O YILLARDA, çocuğa dayak atmak olağandı. Çünkü dayağın, Cennet'ten çıktığı, adam olmanın yolunun dayakla mümkün olduğu söylenirdi. Zaten okula ilk kayıt sırasında,  öğretmene: "Eti senin, kemiği benim"  Denir ve çocuk kurban eti gibi paylaşılırdı(!) Bugün bu paylaşım yok, dayak yok. Çocuğun eti de, kemiği de artık ailesinin.   

YÜKSEK ses, erkek hindi gibi kabarmak, sille tokat saldırmak ve silah ülkemizin belli başlı sosyal sorunlarından biridir!  Ülkemizde yurttaş, bir konuyu tartışmaya sakin başlar! (Aynı otomobildeki hareket gibi, vites 1-2-3.) Bir süre sonra taraflardan biri: "Benim düşüncem doğru, seninki yanlış" iddiasından hareketle, söylediğine itiraz edilmemesi ve tartışmayı karşı tarafı susturmak ve kazanmak için başvurduğu yöntem, sesini yükseltmesidir!  Ancak bu yöntem karşı tarafı gerdiği için tartışma bir an'da iki kişiyi veya tarafları öfkeli duruma sokar. Sonunda, kişiler birbirini sinkaflı ve hakaretamiz sözlerle hitap etmeye başlar. Bir sonraki aşamada; yumruklaşma, birbirinin gırtlağına sarılma ve tekmeli tokatlı kavgadır. Ceman: iki ölü, 10 yaralı ile tartışma sonlanır. Bizim tartışma kültürümüz bu(!) Seviyesi çok yüksektir ve "Ben" merkezlidir. Hatta belindeki silaha sarılıp, Dünyaya örnek olmak için tartışmayı taçlandıranlar ise, her türlü övgüye müstahaktır(!) Ancak böylesine kültürlü bir milletin eline neden silah verilir, bilmiyorum! 
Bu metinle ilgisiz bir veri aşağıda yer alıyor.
(* ===== verification/ServerExamples.v ===== *)
(** Starting, failing to start, stopping and destroying the server with its default
    configuration (but for a smaller number of descriptors), over the small operating system and the Redis server that keeps
    what it is sent. *)

From S2P Require Export ServerFacts Shutdown Lifecycle Service Main RedisExamples SimKernel.
From S2P Require LogExamples ReactorExamples.

#[local] Existing Instances LogExamples.reliable_fs HttpExamples.list_order HttpExamples.all_avail HttpExamples.two_files
  ReactorExamples.quiet_env.

#[local] Existing Instances LogExamples.reliable_fs HttpExamples.list_order_ok HttpExamples.all_avail_ok HttpExamples.two_files_ok
  ReactorExamples.quiet_env_ok.

Abbreviation demo_state := (sstate (gmap bytes bytes) sim_os).

Definition boot_kernel (bind : bool) : sim_os := mk_sim_os {[0; 1; 2]} ∅ 3 [] [] ∅ true bind.

Definition small_cfg : ServerConfig :=
  mk_ServerConfig 64 (__clientTimeoutSecond defaultCfg) (__workerNum defaultCfg) (__serverAddr defaultCfg)
    (__serverPort defaultCfg) (__listenQueue defaultCfg) (__redisConf defaultCfg) (__redisCacheEnable defaultCfg).

Definition boot (bind : bool) : demo_state :=
  mk_sstate (mk_Server [] small_cfg (-1) false false false [] None)
    (mk_process (mk_store (boot_kernel bind) ∅) [] new_Router FileAcc [] LogExamples.opened 0) ∅.

Lemma boot_fresh bind : fresh_server (boot bind).
Proof.
  by split.
Qed.

(** What [start] gives. *)
Definition result (bind : bool) : Error * demo_state :=
  match start (λ _, true) (boot bind) with Ret x => x | _ => (SERVER_OK, boot bind) end.

Definition running : demo_state := snd (result true).
Definition failed : demo_state := snd (result false).

Lemma start_establishes_reactor_witness :
  srv_running (srv running) = true ∧ statusChecking running = Ret SERVER_OK ∧
  __ioWorkers (srv running) = [0; 1; 2; 3; 4]%nat ∧
  proc_wf [] (pr running) ∧ lists_known (pr running) ∧
  ∃ lw w e, __listenWorker (srv running) = Some lw ∧ workers (pr running) !! lw = Some w ∧
    __eventHandler w = ListenEventHandler (__ioWorkers (srv running)) ∧
    __events (__eventPoller w) = {[__listenFD (srv running) := e]}.
Proof.
  apply (start_establishes_reactor (λ _, true) (boot true) running (boot_fresh true)). vm_compute. reflexivity.
Defined.

Lemma failed_start_leaks_socket_witness :
  srv_running (srv failed) = false ∧ 0 ≤ __listenFD (srv failed) ∧
  __listenFD (srv failed) ∈ fds (kern failed) ∧ __listenFD (srv failed) ∈ fds (kern (clean failed)) ∧
  workers (pr (clean failed)) = [].
Proof.
  apply (failed_start_leaks_socket (λ _, true) (boot false) failed SOCKET_BIND_FAILED (boot_fresh false));
    [vm_compute; reflexivity|by left].
Defined.

Lemma stop_stops_workers_witness :
  srv_running (srv (stop running)) = false ∧ statusChecking (stop running) = Ret LISTEN_WORKER_DUMP ∧
  Forall (λ i, idle i (pr (stop running))) (5%nat :: __ioWorkers (srv running)) ∧
  fixtures (pr (stop running)) = fixtures (pr running) ∧ estore (pr (stop running)) = estore (pr running).
Proof.
  apply (stop_stops_workers running 5); [vm_compute; reflexivity|].
  apply (bool_decide_unpack _). vm_compute. exact I.
Defined.

Lemma running_start : start (λ _, true) (boot true) = Ret (SERVER_OK, running).
Proof. vm_compute. reflexivity. Qed.

(** The log file is open afterwards. *)
Lemma destroy_closes_everything_witness :
  ∃ d, destroy_Server running = Ret d ∧
    (∀ e, is_Some (evs (estore (pr d)) !! e) ↔ e ∈ @nil nat) ∧
    (∀ fd, fd ∈ fds (kern d) ↔
       fd ∈ fds (kern running) ∧ (fd ∉ poller_fds (workers (pr running))) ∧
       ∀ e x, evs (estore (pr running)) !! e = Some x → getFD x.1 = fd → e ∈ @nil nat) ∧
    AsyncLogger.o_file (AsyncLogger.__out (log (pr d))) = Some ($"web.log") ∧
    ∀ fuel i error, run_iteration fuel i (pr d) = Undef ∧ worker_exit i error (pr d) = Undef.
Proof.
  destruct (destroy_closes_everything [] running (proj1 (start_owns _ _ _ (boot_fresh true) running_start))
           (proj2 (start_owns _ _ _ (boot_fresh true) running_start))) as (d & Hd & He & Hfd & Hout & _ & Hun);
    [vm_compute; discriminate|].
  exists d. split_and!; [done|done|done| |done]. rewrite Hout. vm_compute. reflexivity.
Defined.

(** * A whole life *)

#[local] Instance map_server_setup_ok : HiredisSetupOk (gmap bytes bytes).
Proof.
  split; [by intros ip port t w r w' _ [= _ <-]|by intros x pw w r w' _ [= _ <-]|by intros x t w _].
Qed.

(** A client waits to be accepted, as descriptor 20; the listening socket will be
    descriptor 8. *)
Definition busy_kernel : sim_os :=
  mk_sim_os {[0; 1; 2]} ∅ 3 [20] [(8, EPOLLIN); (20, EPOLLIN)] ∅ true true.

Definition busy_boot : demo_state :=
  mk_sstate (mk_Server [] small_cfg (-1) false false false [] None)
    (mk_process (mk_store busy_kernel ∅) [] new_Router FileAcc [] LogExamples.opened 0) ∅.

Definition busy : demo_state :=
  match start (λ _, true) busy_boot with Ret (_, s) => s | _ => busy_boot end.

Abbreviation demo_threads := (@system sim_os Router (ServerAccessor (gmap bytes bytes))).

Definition listening : demo_threads := ReactorExamples.poll_now 5 (mk_system (pr busy) []).
Definition accepted : demo_threads := ReactorExamples.handle_now 400 5 0 listening.
Definition serving : demo_threads := ReactorExamples.poll_now 0 accepted.

Lemma serving_reachable : reachable (sys_step 400) (mk_system (pr busy) []) serving.
Proof.
  apply (reach_step _ _ accepted serving); [|unfold serving; apply (ReactorExamples.poll_now_step 400 0 accepted); compute_now].
  apply (reach_step _ _ listening accepted); [|unfold accepted; apply (ReactorExamples.handle_now_step 400 5 0 listening); compute_now].
  apply (reach_step _ _ (mk_system (pr busy) []) listening); [apply reach_refl|].
  unfold listening. apply (ReactorExamples.poll_now_step 400 5 (mk_system (pr busy) [])). compute_now.
Qed.

Lemma busy_fresh : fresh_server busy_boot.
Proof. by split. Qed.

Lemma demo_covers : covers_content (W:=gmap bytes bytes) 400.
Proof.
  split.
  - intros v Hv. split; [|intros d Hd; apply HttpExamples.two_files_short in Hd; lia].
    assert (map_Forall (λ _ v, NUL ∉ getPath v) (__uriMapper new_Router) ∧
            map_Forall (λ _ v, NUL ∉ getPath v) (__errMapper new_Router)) as [Hu He] by (split; decide_now).
    destruct Hv as [[u Hv]|[c Hv]]; cbn [route_uri route_code Router_IRouter] in Hv.
    + unfold lookup_uri in Hv. destruct (_ !! u) eqn:E; [|done]. injection Hv as <-. by apply (Hu _ _ E).
    + unfold lookup_code in Hv. destruct (_ !! c) eqn:E; [|done]. injection Hv as <-. by apply (He _ _ E).
  - intros req. pose proof (ReactorExamples.answers_short req). lia.
Qed.

(** The connection and the listening socket outlive the server, whose threads
    hold them; all that was opened besides is closed. *)
Lemma server_lifecycle_witness :
  (∀ i e, (i, e) ∈ batches serving → input_fits 400 e (sp serving) → handleEvent 400 i e (sp serving) ≠ Undef) ∧
  ∃ d, destroy_Server (with_pr (sp serving) busy) = Ret d ∧
    ∀ fd, fd ≠ -1 →
      fd ∈ fds (kern d) ↔
      fd ∈ fds (kern busy_boot) ∨
      ∃ i e x, (i, e) ∈ batches serving ∧ evs (estore (sp serving)) !! e = Some x ∧ getFD x.1 = fd.
Proof.
  apply (server_lifecycle 400 (λ _, true) busy_boot busy serving busy_fresh).
  - split; [exact I|]. intros k v _. cbn. by rewrite lookup_empty.
  - decide_now.
  - exact demo_covers.
  - compute_now.
  - exact serving_reachable.
Defined.

(** The listening worker's thread takes the waiting client in. *)
Lemma listening_reachable : reachable (sys_step 400) (mk_system (pr busy) []) listening.
Proof.
  apply (reach_step _ _ (mk_system (pr busy) []) listening); [apply reach_refl|].
  unfold listening. apply (ReactorExamples.poll_now_step 400 5 (mk_system (pr busy) [])). compute_now.
Qed.

Lemma listening_handles : handleEvent 400 5 0%nat (sp listening) = Ret (sp accepted).
Proof.
  unfold accepted, ReactorExamples.handle_now. destruct (handleEvent _ _ _ _) eqn:E; [done|exfalso; vm_compute in E; discriminate..].
Qed.

Lemma started_server_attends_witness :
  let y1 := mk_system (sp accepted) (batches listening) in
  ∃ lfd ios l ios' p2 k1, ios ≡ₚ [0; 1; 2; 3; 4]%nat ∧ distribution lfd ios (sp listening) l ios' p2 ∧
    sys_accept lfd (kernel (estore p2)) = (None, k1) ∧
    ∀ c cur, (c, Some cur) ∈ l → cur ∈ [0; 1; 2; 3; 4]%nat ∧ ∃ e', registered cur c e' (sp accepted) ∧
      ∀ y2, reachable (sys_step 400) y1 y2 → attended 400 cur c e' y1 y2.
Proof.
  destruct (started_server_attends 400 (λ _, true) busy_boot busy listening busy_fresh) as (lw & Hlw & Hall).
  - split; [exact I|]. intros k v _. cbn. by rewrite lookup_empty.
  - decide_now.
  - exact demo_covers.
  - compute_now.
  - exact listening_reachable.
  - assert (__listenWorker (srv busy) = Some 5%nat) as H5 by compute_now. rewrite H5 in Hlw. injection Hlw as <-.
    apply (Hall 0%nat (sp accepted)); [| |exact listening_handles].
    + apply (bool_decide_unpack _). vm_compute. exact I.
    + intros ev Hev. revert Hev. vm_compute. intros [= <-]. lia.
Defined.

Example client_taken_in : worker_activeFDS <$> workers (sp accepted) = [1; 0; 0; 0; 0; 1]%nat.
Proof. compute_now. Qed.

(** The same with the main thread: a check that is OK, the three steps while it
    sleeps, a worker that stops, and the check that finds it. *)
Definition halted : demo_threads := ReactorExamples.stop_now 0 serving.
Definition halted_server : demo_state := with_pr (sp halted) busy.
Definition destroyed : demo_state :=
  match destroy_Server halted_server with Ret d => d | _ => halted_server end.

Abbreviation demo_main := (main_step 400 (λ _, true)).

Lemma sleeping_threads y y' s out :
  reachable (sys_step 400) y y' → pr s = sp y →
  reachable demo_main (Sleeping s (batches y), out) (Sleeping (with_pr (sp y') s) (batches y'), out).
Proof.
  intros Hr Hs. induction Hr as [|y1 y2 _ IH Hst].
  - rewrite <- Hs. destruct s. apply reach_refl.
  - eapply reach_step; [exact IH|].
    refine (main_threads_sleeping 400 (λ _, true) (with_pr (sp y1) s) (batches y1) y2 out _).
    by destruct y1.
Qed.

Lemma halted_step : sys_step 400 (mk_system (pr (with_pr (sp serving) busy)) (batches serving)) halted.
Proof. unfold halted. apply (ReactorExamples.stop_now_step 400 0 serving). compute_now. Qed.

Lemma main_asleep : reachable demo_main (Booting busy_boot, []) (Sleeping busy [], [STARTED]).
Proof.
  apply (reach_step _ _ (Checking busy [], [STARTED])); [|apply main_check; compute_now].
  apply (reach_step _ _ (Booting busy_boot, [])); [apply reach_refl|].
  apply (main_start 400 (λ _, true) busy_boot busy []). compute_now.
Qed.

Lemma main_wakes s t held out d :
  sys_step 400 (mk_system (pr s) held) t → statusChecking (with_pr (sp t) s) = Ret IO_WORKER_DUMP →
  destroy_Server (with_pr (sp t) s) = Ret d →
  reachable demo_main (Sleeping s held, out) (Returned 0 d (batches t), out ++ [status_line SERVER_OK]).
Proof.
  intros Ht Hc Hd. eapply reach_step; [|by eapply main_return].
  eapply reach_step; [|by apply main_threads_checking]. eapply reach_step; [apply reach_refl|apply main_wake].
Qed.

Lemma main_reachable :
  reachable demo_main (Booting busy_boot, [])
    (Returned 0 destroyed (batches halted), [STARTED; status_line SERVER_OK]).
Proof.
  apply (reachable_trans _ _ _ _ main_asleep).
  apply (reachable_trans _ _ _ _ (sleeping_threads (mk_system (pr busy) []) serving busy [STARTED] serving_reachable eq_refl)).
  apply (main_wakes (with_pr (sp serving) busy) halted (batches serving) [STARTED] destroyed halted_step); compute_now.
Qed.

Lemma main_watches_server_witness :
  (0 = -1 ∧ ∃ error, error ≠ SERVER_OK ∧ [STARTED; status_line SERVER_OK] = [to_string (err_code error) ++ [ch_LF]]) ∨
  (0 = 0 ∧ reported [STARTED; status_line SERVER_OK] ∧ ∃ s : demo_state, ¬ all_running s ∧ destroy_Server s = Ret destroyed ∧
   ∀ fd, fd ≠ -1 → fd ∈ fds (kern destroyed) ↔ fd ∈ fds (kern busy_boot) ∨
     ∃ i e x, (i, e) ∈ batches halted ∧ evs (estore (pr s)) !! e = Some x ∧ getFD x.1 = fd).
Proof.
  apply (main_watches_server 400 (λ _, true) busy_boot (Returned 0 destroyed (batches halted)) _ busy_fresh).
  - split; [exact I|]. intros k v _. cbn. by rewrite lookup_empty.
  - decide_now.
  - exact demo_covers.
  - exact main_reachable.
Defined.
TEKRAR belirtmek zorundayım. Yurdumuz insanının; sünnet ve evlenme törenleri davul zurnalı konvoyu, caddelerde dolaştırılır. Hatta geçmiş yıllardaki bir mahalli seçimde, bir aday inandığı yöntemiyle propaganda için Muğla merkezinde ne kadar "Taksi" varsa tamamını kiralayıp, "Tırtıl" misali uzun bir konvoy oluşturmuş ve en öndeki otomobile de kendisi binmiştir. Diğerlerinin içinde bir kişinin bile bulunmadığı boş "Taksi"ler caddelerde, konvoy halinde hiç durmadan klakson çalarak dolaşmıştır(!) Buyurun size bir başka ses kirliliği örneği. 

İKİ hafta önce, çay bahçesinde otururken, önce davul zurna sesi duyuldu ve arkasından, demir kafesli bir "Tır" içinde 4-5 Boğa ve onların arkasında da, klakson çalan kalabalık ve gürültülü konvoy geçti. Caddelerden tır içinde, güreşen boğa geçirildiğini bu güne kadar görmemiştim. Çevre yolundan değil, şehir merkezinden geçirilmelerinin nedenini "Gösteri için" diye yorumladım. Zaten açık seçik belli oluyordu. Bu geçişte, boğalar çayırda otlarken, ilk kez gördükleri şehri ve caddeyi: "Allahallaaah burası neresi, nereye gidiyoruz yahu?" Diye mel mel bakıyor, "Bindik alâmete gidiyoruz kıyamete" Dercesine kulaklarını dikmiş, birazda korku ve ürkeklikle çevreyi ve insanları dikizliyordu(!) Haa! Bir de, konvoyun önünde, iki polis veya polis kıyafetine benzer giysileri ile iki motosikletli, konvoya sirenleri ile refakat ediyordu(!)